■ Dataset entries
(** Moving a start to another point. *)
Lemma set_point_ok s st p r :
  registry_ok r → starts r !! s = Some st →
  (holds_lock p = true →
     (∀ s' st', starts r !! s' = Some st' → holds_lock (st_at st') = true →
        sa_conversation (st_args st') = sa_conversation (st_args st) → s' = s) ∧
     ∀ i h, by_cid r !! sa_conversation (st_args st) = Some i → handles r !! i = Some h → admitted (st_args st) p i h) →
  registry_ok (set_point s st p r).
Proof.
  intros [He Hl Hk Hs] Hst Hp. split; cbn; auto.
  - intros s1 s2 st1 st2 [(<- & <- & _)|[Hn1 H1]]%list_lookup_insert_Some [(<- & <- & _)|[Hn2 H2]]%list_lookup_insert_Some; cbn; eauto.
    + intros Hl1 Hl2 Hc. symmetry. by apply (proj1 (Hp Hl1) s2 st2).
    + intros Hl1 Hl2 Hc. by apply (proj1 (Hp Hl2) s1 st1).
  - intros s1 st1 i h [(<- & <- & _)|[Hn1 H1]]%list_lookup_insert_Some; cbn; eauto.
    intros Hl1. by apply Hp.
Qed.

Lemma start_checks_admits r a i h :
  holds_lock (start_checks r a) = true → by_cid r !! sa_conversation a = Some i → handles r !! i = Some h →
  admitted a (start_checks r a) i h.
Proof.
  unfold start_checks, admitted, live. intros Hp Hi Hh. rewrite Hi, Hh in *.
  destruct (closed r); [done|]. destruct (is_answering h) eqn:Ha; [done|].
  destruct (saved_question (lifecycle h)) eqn:Hs; cbn in *.
  - destruct (Z.leb_spec (sa_turn a) (turn_id h)) as [Hle|Hlt]; [done|].
    split; [done|]. split; [lia|]. by destruct (is_running h), (buffer_closed h).
  - split; [done|]. split; [done|]. by destruct (is_running h), (buffer_closed h).
Qed.

Lemma index_only_ok ix r : registry_ok r → registry_ok (r <| index := ix |>).
Proof. intros []. by split. Qed.

Lemma register_ok s st now r :
  registry_ok r → starts r !! s = Some st → holds_lock (st_at st) = true → (∀ j, st_at st ≠ AwaitPrevious j) →
  let i := length (handles r) in
  registry_ok (set_point s st (Started i)
    (r <| handles := handles r ++ [new_handle now (st_args st)] |>
       <| by_cid := <[sa_conversation (st_args st) := i]> (by_cid r) |>)).
Proof.
  intros [He Hl Hk Hs] Hst Hlock Hnw i. set (c := sa_conversation (st_args st)).
  assert (∀ j h, by_cid r !! c = Some j → handles r !! j = Some h → live h = false) as Hdead.
  { intros j h Hj Hh. destruct (Hs s st j h Hst Hlock Hj Hh) as (_ & _ & Hp). destruct (st_at st); naive_solver. }
  split; cbn.
  - intros c' j [[<- <-]|[Hne Hj]]%lookup_insert_Some.
    + exists (new_handle now (st_args st)). rewrite lookup_app_r, Nat.sub_diag by done. done.
    + destruct (He c' j Hj) as (h & Hh & Hc). exists h. split; [by apply lookup_app_l_Some|done].
  - intros j h [Hj|[Hge Hj]]%lookup_app_Some Hlive Hd Hnot.
    + pose proof (Hl j h Hj Hlive Hd Hnot) as Hc. rewrite lookup_insert_ne; [done|].
      intros Heq. subst c. rewrite Heq in Hdead. rewrite (Hdead j h Hc Hj) in Hlive. done.
    + apply list_lookup_singleton_Some in Hj as [Hj <-]. cbn. subst c i. rewrite lookup_insert_eq. f_equal. lia.
  - intros s1 s2 st1 st2 [(<- & <- & _)|[Hn1 H1]]%list_lookup_insert_Some
      [(<- & <- & _)|[Hn2 H2]]%list_lookup_insert_Some; cbn; try done. eauto.
  - intros s1 st1 j h [(<- & <- & _)|[Hn1 H1]]%list_lookup_insert_Some; cbn; [done|].
    intros Hl1 [[Hc _]|[Hne Hj]]%lookup_insert_Some Hh; [destruct Hn1; by apply (Hk s s1 st st1)|].
    apply lookup_app_Some in Hh as [Hh|[Hge Hh]]; [by eauto|].
    destruct (He _ _ Hj) as (h' & Hh'%lookup_lt_Some & _). lia.
Qed.

(** A start that holds the lock goes on once the earlier turn is over. *)
Lemma advance_ok s st p r :
  registry_ok r → starts r !! s = Some st → holds_lock (st_at st) = true → (∀ j, p ≠ AwaitPrevious j) →
  (∀ i h, st_at st = AwaitPrevious i → handles r !! i = Some h → task_done h = true) →
  registry_ok (set_point s st p r).
Proof.
  intros Hok Hst Hlock Hp Hdone. apply set_point_ok; [done|done|]. intros _. split.
  - intros s' st' Hs' Hl' Hc. by apply (ok_lock r Hok s' s st' st).
  - intros i h Hi Hh. destruct (ok_start r Hok s st i h Hst Hlock Hi Hh) as (Ha & Hsv & Hd). split; [done|]. split; [done|].
    assert (live h = false) as Hdead.
    { destruct (st_at st) eqn:Hat; try done. subst. unfold live, is_running. by rewrite (Hdone _ _ eq_refl Hh). }
    destruct p; naive_solver.
Qed.

Lemma start_segment_ok redis now o s r r' : registry_ok r → start_segment redis now o s r = Some r' → registry_ok r'.
Proof.
  intros Hok. unfold start_segment. destruct (starts r !! s) as [st|] eqn:Hst; [|done].
  assert (∀ p r0, registry_ok r0 → starts r0 !! s = Some st → holds_lock (st_at st) = true →
    (∀ j, p ≠ AwaitPrevious j) → (∀ j, st_at st ≠ AwaitPrevious j) → registry_ok (set_point s st p r0)) as Hmove.
  { intros p r0 ???? Hn. apply advance_ok; try done. intros i h Heq. by destruct (Hn i). }
  destruct (st_at st) as [|i| | |pub| |] eqn:Hat; try done.
  - case_bool_decide as Hno; [done|]. intros [= <-]. apply set_point_ok; [done|done|]. intros Hl. split.
    + intros s' st' Hs' Hl' Hc. destruct Hno. apply list.Exists_exists. exists st'.
      split; [by apply (list_elem_of_lookup_2 _ s')|done].
    + intros i h Hi Hh. by apply start_checks_admits.
  - intros Hseg. case_match eqn:Hd; [|done]. injection Hseg as <-. apply advance_ok; [done|done|by rewrite Hat|done|].
    intros j h. rewrite Hat. intros [= <-] Hh. by rewrite Hh in Hd.
  - destruct o; intros [= <-]; apply Hmove; try done. by destruct redis.
  - destruct o; intros [= <-]; apply Hmove; try done; by apply index_only_ok.
  - unfold start_register. destruct (closed r) eqn:Hc; intros [= <-].
    + apply Hmove; try done; destruct pub; try done. by apply index_only_ok.
    + apply register_ok; [done|done|by rewrite Hat|by rewrite Hat].
Qed.

Lemma registry_step_ok redis r r' : registry_ok r → registry_step redis r r' → registry_ok r'.
Proof.
  intros Hok [].
  - destruct Hok as [He Hl Hk Hs]. split; cbn; auto.
    + intros s s' st st' [H1|[_ H1]]%lookup_app_Some [H2|[_ H2]]%lookup_app_Some; eauto;
        apply list_lookup_singleton_Some in H1 as [_ <-] || apply list_lookup_singleton_Some in H2 as [_ <-]; done.
    + intros s st i h [H1|[_ H1]]%lookup_app_Some; eauto. by apply list_lookup_singleton_Some in H1 as [_ <-].
  - by eapply start_segment_ok.
  - destruct Hok. by split.
  - apply (turns_only_ok r); auto with turns.
  - by apply discard_pop_ok.
  - by apply discard_mark_ok.
  - apply (turns_only_ok (r <| cancel_soon := base.filter (λ j, j ≠ i) (cancel_soon r) |>));
    [apply update_handle_turns, task_cancelled_mono|].
    destruct Hok. split; cbn; auto.
  - apply (turns_only_ok r); [|done]. apply foldr_update_turns. auto with turns.
  - apply (turns_only_ok r); [|done]. apply foldr_update_turns. auto with turns.
  - by apply gc_finished_ok.
Qed.

Lemma registry_history_ok redis r r' : registry_ok r → rtc (registry_step redis) r r' → registry_ok r'.
Proof. intros Hok Hs. induction Hs; eauto using registry_step_ok. Qed.

(** ** Shutdown *)

(** Once the registry is closed no turn is added, and a turn being discarded
    stays so until it is marked. *)
Record no_new_turn (r r' : Registry) : Prop := {
  nn_closed : closed r' = true;
  nn_handles : ∀ i h', handles r' !! i = Some h' → ∃ h, handles r !! i = Some h ∧ handle_mono h h' ∧
    (i ∈ discarding r → i ∈ discarding r' ∨ discarded (lifecycle h') = true);
}.

Lemma turns_only_no_new r r' : closed r = true → turns_only r r' → no_new_turn r r'.
Proof.
  intros Hc Ht. split; [by rewrite (to_closed _ _ Ht)|]. intros i h' Hi.
  destruct (turns_only_back _ _ _ _ Ht Hi) as (h & ? & ?). exists h. rewrite (to_discarding _ _ Ht). auto.
Qed.

Lemma same_turns_no_new r r' :
  closed r' = true → handles r' = handles r → discarding r ⊆ discarding r' → no_new_turn r r'.
Proof. intros Hc Hh Hd. split; [done|]. intros i h'. rewrite Hh. intros Hi. exists h'. split_and!; auto. done. Qed.

Lemma start_segment_closed redis now o s r r' :
  closed r = true → start_segment redis now o s r = Some r' →
  closed r' = true ∧ handles r' = handles r ∧ discarding r' = discarding r.
Proof.
  intros Hc. unfold start_segment, start_register. rewrite Hc. intros Hseg.
  repeat (case_match; simplify_eq; try done).
Qed.

Lemma discard_mark_no_new i r : closed r = true → no_new_turn r (discard_mark i r).
Proof.
  intros Hc. unfold discard_mark. set (f := λ h, h <| lifecycle := (lifecycle h) <| discarded := true |> |>).
  enough (no_new_turn r (update_handle i f r <| discarding := base.filter (λ j, j ≠ i) (discarding r) |>)) as [? Hh].
  { case_match; split; auto. }
  split; [done|]. intros j h' Hj. cbn in Hj |- *. destruct (decide (j = i)) as [->|Hne].
  - rewrite list_lookup_alter_eq in Hj. apply fmap_Some in Hj as (h & Hh & ->). exists h.
    split_and!; [done|apply discarded_mono|by right].
  - rewrite list_lookup_alter_ne in Hj by done. exists h'. split_and!; [done|done|]. left. by apply list_elem_of_filter.
Qed.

■ What you are asked to do
Your answer must be the lines from the first line of the records through the line containing "Hl2) s1 st1).", copied exactly.

■ Result below
(** Moving a start to another point. *)
Lemma set_point_ok s st p r :
  registry_ok r → starts r !! s = Some st →
  (holds_lock p = true →
     (∀ s' st', starts r !! s' = Some st' → holds_lock (st_at st') = true →
        sa_conversation (st_args st') = sa_conversation (st_args st) → s' = s) ∧
     ∀ i h, by_cid r !! sa_conversation (st_args st) = Some i → handles r !! i = Some h → admitted (st_args st) p i h) →
  registry_ok (set_point s st p r).
Proof.
  intros [He Hl Hk Hs] Hst Hp. split; cbn; auto.
  - intros s1 s2 st1 st2 [(<- & <- & _)|[Hn1 H1]]%list_lookup_insert_Some [(<- & <- & _)|[Hn2 H2]]%list_lookup_insert_Some; cbn; eauto.
    + intros Hl1 Hl2 Hc. symmetry. by apply (proj1 (Hp Hl1) s2 st2).
    + intros Hl1 Hl2 Hc. by apply (proj1 (Hp Hl2) s1 st1).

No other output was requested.